Rabat, Morocco (TMT)– The Moroccan Union of Feminist Action (UFA) published a recent report in which it said that violence against women in Morocco has risen since the start of the quarantine.
This is contrary to what was stated in the Journal of the Public Prosecution issued last April, which reported that violence against women recorded a decrease during the first month of the quarantine (from 20 March to 20 April), compared to the same period last year.
The union described the life of a number of Moroccan women inside their crowded homes during the nationwide lockdown, given the amount of violence they went through, as “hell.”
The report stated that women are subject to various forms of violence (physical and psychological,) deprivation of spending, and some of them receive death threats.
The figures presented by the UFA, based on a tally gathered by its help centers across the kingdom during the period from 20 March to 15 May, indicate that the number of cases of violence against women doubled, compared to the number of cases registered since the beginning of the year till March 15. Their platforms received more than 760 calls regarding 1000 cases of violence.

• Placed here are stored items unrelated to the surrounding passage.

Lemma assembler_heights_recorded_witness :
  heights_sorted (s_AssemblerHeights sample_next) /\
  recorded (s_AssemblerHeights sample_state) (s_AssemblerHeights sample_next) (omap ce_AssemblerReport (filter (keeps 3) sample_events)).
Proof.
  apply (assembler_heights_recorded 3 sample_events sample_state sample_next sample_extracted []);
    [apply state_inv_sample|apply sample_single|apply sample_round].
Defined.

Lemma complaints_live_witness :
  Forall (fun c => c_ConfigSeq c = 3%N /\ c_ShardTerm c ∈ s_Shards sample_next) (s_Complaints sample_next) /\
  NoDup (complaint_id <$> s_Complaints sample_next) /\
  forall st, (N.of_nat (complaint_count (s_Complaints sample_next) st) < s_Threshold sample_state)%N.
Proof.
  apply (complaints_live 3 sample_events sample_state sample_next sample_extracted []);
    [apply state_inv_sample|apply sample_terms_below|apply sample_single|apply sample_distinct|apply sample_round].
Defined.

Lemma config_gate_witness :
  (forall cr, cr ∈ [] <-> ConfigRequestEvent cr ∈ sample_events /\ ConfigRequest_ConfigSequence cr = Ok (u64_incr 3)) /\
  (forall b, b ∈ s_StaleConfigBAFs sample_next <-> BAFEvent b ∈ sample_events /\ (baf_configSequence b < 3)%N) /\
  Forall (fun b => baf_configSequence b = 3%N) (s_Pending sample_next ++ sample_extracted).
Proof.
  apply (config_gate 3 sample_events sample_state sample_next sample_extracted []);
    [apply state_inv_sample|apply sample_single|apply sample_round].
Defined.

(** A reader for the samples: the bytes of the signature stand for the parties, and an envelope without any is refused. *)
Definition signing_parties : SharedConfigReader :=
  {| shared_parties cr := match env_Signature (cr_Envelope cr) with [] => Err "failed to read the shared config" | bs => Ok (Byte.to_N <$> bs) end |}.

(** A config with seven parties. *)
Definition seven_parties : SharedConfigReader := {| shared_parties _ := Ok [1; 2; 3; 4; 5; 6; 7]%N |}.

Lemma ApplyConfigToState_correct_witness :
  exists s', @ApplyConfigToState seven_parties sample_state (mkConfigRequest (mkEnvelope [] [])) = Ok s' /\ state_inv s' /\ s_N s' = 7%N /\
    s_Shards s' = [mkShardTerm 1 1; mkShardTerm 2 5] /\
    s_AssemblerHeights s' = [mkHeight 1 5; mkHeight 2 6] /\
    s_Pending s' = [fragment 1 dgA] /\ s_Complaints s' = [complaint_by 1] /\ s_DurableWatermark s' = 0%N.
Proof.
  apply (@ApplyConfigToState_correct seven_parties sample_state (mkConfigRequest (mkEnvelope [] [])) [1; 2; 3; 4; 5; 6; 7]%N);
    [reflexivity|vm_compute; split; [reflexivity|discriminate]|repeat constructor; vm_compute; discriminate|apply state_inv_sample|apply sample_terms_below].
Defined.

End Witnesses.
(* ===== verification/Badb.v ===== *)
(** * The batch attestation database

    [src/node/consensus/badb/badb.go]: the digests of ordered batches, kept in a LevelDB store under two kinds of
    keys, [0 ++ digest] to the epoch and [1 ++ epoch ++ digest]. LevelDB is a map of byte strings iterated in the
    bytewise order of the keys; a store can be closed, and an operation can meet an I/O fault. *)
From S2P Require Import Prelude Types.
From Stdlib Require Import NArith Lia.
From Stdlib Require Import Init.Byte.

Module Badb.

Record t := mk { open : bool; kv : gmap bytes bytes }.

Fixpoint bytes_leb (a b : bytes) : bool :=
  match a, b with
  | [], _ => true
  | _ :: _, [] => false
  | x :: a', y :: b' =>
      if (Byte.to_N x =? Byte.to_N y)%N then bytes_leb a' b' else (Byte.to_N x <? Byte.to_N y)%N
  end.
Definition key_le (p q : bytes * bytes) : Prop := bytes_leb p.1 q.1 = true.
#[export] Instance key_le_dec p q : Decision (key_le p q).
Proof. unfold key_le. apply _. Defined.

(** The entries an iterator visits. *)
Definition entries (db : t) : list (bytes * bytes) := merge_sort key_le (map_to_list (kv db)).

Definition makeDigestKey (digest : bytes) : bytes := x00 :: digest.
Definition makeEpochKey (digest epoch : bytes) : bytes := x01 :: epoch ++ digest.

Definition list_entry (p : bytes * bytes) : outcome (option (bytes * N)) :=
  match p.1 with
  | [] => Panic "index out of range [0] with length 0"
  | b :: digest =>
      if decide (b = x00) then
        panic_if bool_decide (length p.2 < 8) with "index out of range [7]" ;;
        Ok (Some (digest, be_get (take 8 p.2)))
      else Ok None
  end.
(* ===== verification/Ledger.v ===== *)
(** * The ledger of a consenter

    [src/node/ledger/consensus_ledger.go] over [src/common/ledger/blockledger/fileledger/impl.go] and the checks of
    [src/common/ledger/blkstorage/blockfile_mgr.go]: blocks are appended in order, each linked to the one before. The
    ledger is the list of its blocks, which the store of block files refines ([BlockFilesThms]). *)
From S2P Require Import Prelude Types Events Blocks.
From Stdlib Require Import NArith Lia.

Section Ledger.
Context `{BlockCodecs} `{Sha256}.

Definition Height (ledger : list Block) : N := N.of_nat (length ledger).

(** CurrentBlockHash of the chain information: empty before the first block. *)
Definition CurrentBlockHash (ledger : list Block) : outcome bytes :=
  match last ledger with
  | None => Ok []
  | Some b => header ← deref (b_Header b); BlockHeaderHash header
  end.

Definition addBlock (ledger : list Block) (block : Block) : outcome (list Block) :=
  header ← deref (b_Header block);
  fail_if negb (bh_Number header =? Height ledger)%N with "unexpected block number" ;;
  currentBlockHash ← CurrentBlockHash ledger;
  fail_if bool_decide (bh_PreviousHash header <> currentBlockHash) with "unexpected Previous block hash" ;;
  Ok (ledger ++ [block]).

Definition Append (ledger : list Block) (block : Block) : outcome (list Block) := or_panic (addBlock ledger block).
Definition WriteBlock (ledger : list Block) (block : Block) : outcome (list Block) := Append ledger block.

Definition RetrieveBlockByNumber (ledger : list Block) (blockNumber : N) : outcome Block :=
  of_option "block not found" (ledger !! N.to_nat blockNumber).

(** ** The chain the checks maintain *)
Record chain_ok (ledger : list Block) : Prop := {
  co_number : forall i b, ledger !! i = Some b -> exists h, b_Header b = Some h /\ bh_Number h = N.of_nat i;
  co_first : forall b h, ledger !! 0 = Some b -> b_Header b = Some h -> bh_PreviousHash h = [];
  co_link : forall i b b' h h', ledger !! i = Some b -> ledger !! S i = Some b' -> b_Header b = Some h -> b_Header b' = Some h' ->
    BlockHeaderHash h = Ok (bh_PreviousHash h')
}.

Lemma chain_ok_nil : chain_ok [].
Proof. split; intros; by rewrite lookup_nil in *. Qed.

Lemma Append_Ok ledger block ledger' :
  Append ledger block = Ok ledger' ->
  ledger' = ledger ++ [block] /\
  exists h, b_Header block = Some h /\ bh_Number h = Height ledger /\ CurrentBlockHash ledger = Ok (bh_PreviousHash h).
Proof.
  intros E%or_panic_Ok. unfold addBlock in E. apply bind_Ok_inv in E as (h & Hh & E).
  apply guard_err_Ok in E as [G1%negb_false_iff%N.eqb_eq E]. apply bind_Ok_inv in E as (cur & Hcur & E).
  apply guard_err_Ok in E as [G2%bool_decide_eq_false%dec_stable E]. apply Ok_inj in E as <-. split; [done|].
  destruct (b_Header block) as [h'|]; [|done]. cbn in Hh. apply Ok_inj in Hh as ->. exists h. by rewrite G2.
Qed.

Lemma Append_chain ledger block ledger' : chain_ok ledger -> Append ledger block = Ok ledger' -> chain_ok ledger'.
Proof.
  intros [Hn Hf Hl] [-> (h & Hh & Hnum & Hcur)]%Append_Ok. unfold Height in Hnum.
  assert (forall i b, (ledger ++ [block]) !! i = Some b -> ledger !! i = Some b \/ i = length ledger /\ b = block) as Hsplit.
  { intros i b [Hi|[Hge Hi]]%lookup_app_Some; [by left|right]. apply list_lookup_singleton_Some in Hi as [Hz <-]. split; [lia|done]. }
  split.
  - intros i b [Hi|[-> ->]]%Hsplit; [by apply Hn|]. by exists h.
  - intros b h' [Hi|[Hz ->]]%Hsplit Hb; [by eapply Hf|]. assert (h' = h) as -> by congruence. destruct ledger; [|done]. cbn in Hcur. by apply Ok_inj in Hcur.
  - intros i b b' h1 h2 Hi Hi' Hb Hb'. apply Hsplit in Hi' as [Hi'|[Ei ->]].
    + apply Hsplit in Hi as [Hi|[Ei ->]]; [exact (Hl i b b' h1 h2 Hi Hi' Hb Hb')|]. apply lookup_lt_Some in Hi'. lia.
    + apply Hsplit in Hi as [Hi|[Ei' _]]; [|lia]. assert (h2 = h) as -> by congruence. unfold CurrentBlockHash in Hcur.
      rewrite last_lookup, <-Ei in Hcur. cbn [Nat.pred] in Hcur. rewrite Hi, Hb in Hcur. exact Hcur.
Qed.

End Ledger.
(* ===== verification/SampleBlocks.v ===== *)
(** * Concrete instances for blocks and states

    Codecs of the block, state and header messages, as in [Sample], with the empty encoding for the zero message. *)
From S2P Require Import Prelude Types Events State Blocks StateCodec Sample.
From Stdlib Require Import NArith.
From Stdlib Require Import Init.Byte.

Definition codec_zero {A B} `{Ser B} `{EqDecision B} (f : A -> B) (g : B -> A) (Hgf : forall a, g (f a) = a) (z : A) : Codec A.
Proof.
  refine {| enc a := if decide (f a = f z) then Some [] else Some (x01 :: put (f a));
            dec bs := match bs with [] => Some z | _ :: bs' => '(b, _) ← get bs'; Some (g b) end |}.
  intros a bs. destruct (decide (f a = f z)) as [E|_].
  - intros Hs. assert (bs = []) as -> by congruence. f_equal. by rewrite <-(Hgf a), E, Hgf.
  - intros Hs. assert (bs = x01 :: put (f a)) as -> by congruence.
    rewrite <-(app_nil_r (put (f a))), get_put. cbn. by rewrite Hgf.
Defined.

Definition header_tuple (h : BlockHeader) := (bh_Number h, bh_PreviousHash h, bh_DataHash h).
Definition tuple_header p := let '(a, b, c) := p in mkBlockHeader a b c.
Definition header_codec : Codec BlockHeader.
Proof. through_tuple header_tuple tuple_header. Defined.
Definition asn1Header_codec : Codec asn1Header.
Proof. through_tuple (fun h => (a_Number h, a_PreviousHash h, a_DataHash h)) (fun p : N * bytes * bytes => mkAsn1Header p.1.1 p.1.2 p.2). Defined.
Definition block_codec : Codec Block.
Proof.
  refine (codec_through (fun b => (header_tuple <$> b_Header b, b_Data b, b_Metadata b))
    (fun p => mkBlock (tuple_header <$> p.1.1) p.1.2 p.2) _).
  by intros [[[]|] ? ?].
Defined.
Definition ms_tuple (m : MetadataSignature) := (ms_SignatureHeader m, ms_Signature m, ms_IdentifierHeader m).
Definition tuple_ms p := let '(a, b, c) := p in mkMetadataSignature a b c.
Definition metadata_codec : Codec Metadata.
Proof.
  refine (codec_zero (fun m => (md_Value m, ms_tuple <$> md_Signatures m)) (fun p => mkMetadata p.1 (tuple_ms <$> p.2)) _ (mkMetadata [] [])).
  intros [v l]. cbn. f_equal. rewrite <-list_fmap_compose. apply fmap_id_elem. by intros [].
Defined.
Definition lastConfig_codec : Codec LastConfig.
Proof. through_tuple lc_Index mkLastConfig. Defined.
Definition identifier_codec : Codec IdentifierHeader.
Proof. through_tuple (fun i => (ih_Identifier i, ih_Nonce i)) (fun p => mkIdentifierHeader p.1 p.2). Defined.
Definition abm_tuple (m : AssemblerBlockMetadata) :=
  (abm_Primary m, abm_Shard m, abm_Sequence m, abm_DecisionNum m, abm_BatchIndex m, abm_BatchCount m, abm_TransactionCount m).
Definition tuple_abm p := let '(a, b, c, d, e, f, g) := p in mkABM a b c d e f g.
Definition abm_codec : Codec AssemblerBlockMetadata.
Proof. through_tuple abm_tuple tuple_abm. Defined.

Definition sample_blocks : BlockCodecs :=
  {| bc_asn1Header := asn1Header_codec; bc_header := header_codec; bc_block := block_codec; bc_metadata := metadata_codec;
     bc_lastConfig := lastConfig_codec; bc_identifier := identifier_codec; bc_abm := abm_codec |}.

Definition state_tuple (p : StateProto) :=
  (ps_NumberOfParties p, (fun s => (pst_Shard s, pst_Term s)) <$> ps_Shards p, baf_tuple <$> ps_Pending p,
   complaint_tuple <$> ps_Complaints p, ps_AppContext p, baf_tuple <$> ps_StaleConfigBafs p,
   (fun h => (phe_Party h, phe_DecisionNum h)) <$> ps_AssemblerHeights p,
   (fun q => (ppp_Shard q, ppp_Primary q, ppp_Seq q)) <$> ps_PrunePoints p, ps_DurableWatermark p).
Definition tuple_state p :=
  let '(n, sh, pe, co, ac, st, ah, pp, dw) := p in
  mkStateProto n ((fun s => mkShardTermProto s.1 s.2) <$> sh) (tuple_baf <$> pe) (tuple_complaint <$> co) ac
    (tuple_baf <$> st) ((fun h => mkHeightProto h.1 h.2) <$> ah) ((fun q => mkPrunePointProto q.1.1 q.1.2 q.2) <$> pp) dw.

Lemma tuple_state_round p : tuple_state (state_tuple p) = p.
Proof.
  destruct p. unfold tuple_state, state_tuple; cbn.
  f_equal; rewrite <-list_fmap_compose; apply fmap_id_elem; by intros [].
Qed.

Definition state_codec : Codec StateProto := codec_zero state_tuple tuple_state tuple_state_round zero_state_proto.
Definition headerProto_codec : Codec HeaderProto.
Proof.
  refine (codec_zero (fun h => (ph_Num h, ph_PrevHash h, ph_AvailableCommonBlocks h, ph_State h, ph_DecisionNumOfLastConfigBlock h))
    (fun p => mkHeaderProto p.1.1.1.1 p.1.1.1.2 p.1.1.2 p.1.2 p.2) _ zero_header_proto).
  by intros [].
Defined.
Definition signature_codec : Codec asn1Signature.
Proof. through_tuple (fun s => (as_ID s, as_Value s, as_Msg s)) (fun p : Z * bytes * bytes => mkAsn1Signature p.1.1 p.1.2 p.2). Defined.
Definition proposal_codec : Codec asn1Proposal.
Proof.
  through_tuple (fun s => (ap_Payload s, ap_Header s, ap_Metadata s, ap_VerificationSequence s))
    (fun p : bytes * bytes * bytes * Z => mkAsn1Proposal p.1.1.1 p.1.1.2 p.1.2 p.2).
Defined.
(** A tag byte, then the content. *)
Definition list_codec : Codec (list bytes).
Proof.
  refine {| enc l := Some (x01 :: put l);
            dec bs := match bs with [] => None | _ :: bs' => fst <$> get bs' end |}.
  intros l bs E. assert (bs = x01 :: put l) as -> by congruence. rewrite <-(app_nil_r (put l)), get_put. done.
Defined.

Definition sample_states : StateCodecs.
Proof.
  refine {| sc_state := state_codec; sc_header := headerProto_codec; sc_signature := signature_codec;
            sc_proposal := proposal_codec; sc_list := list_codec |}; try reflexivity.
  intros l bs E ->. cbn in E. congruence.
Defined.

The UFA said that the high tally shows that battered women find it difficult to file complaints by the means suggested by the Public Prosecution Presidency in the current exceptional circumstances. More than 60 percent of callers are unable to read and write, and they cannot write an email, as they lack the technical means to do so.
Women’s help centers received calls from women from both cities and villages, complaining about marital and domestic violence, violence against children, the seizure of their savings, and the threat of eviction from the marital home during the quarantine that has further deepened their suffering, given the difficulty of movement or not having the money to escape the house.
The report pointed out that when the police take the initiative to return an expelled women to the marital home, their husbands reluctantly accept, for fear of being sued, but some of them brutally assault them again after their return, to the point of being transferred to the emergency as a form of retaliation.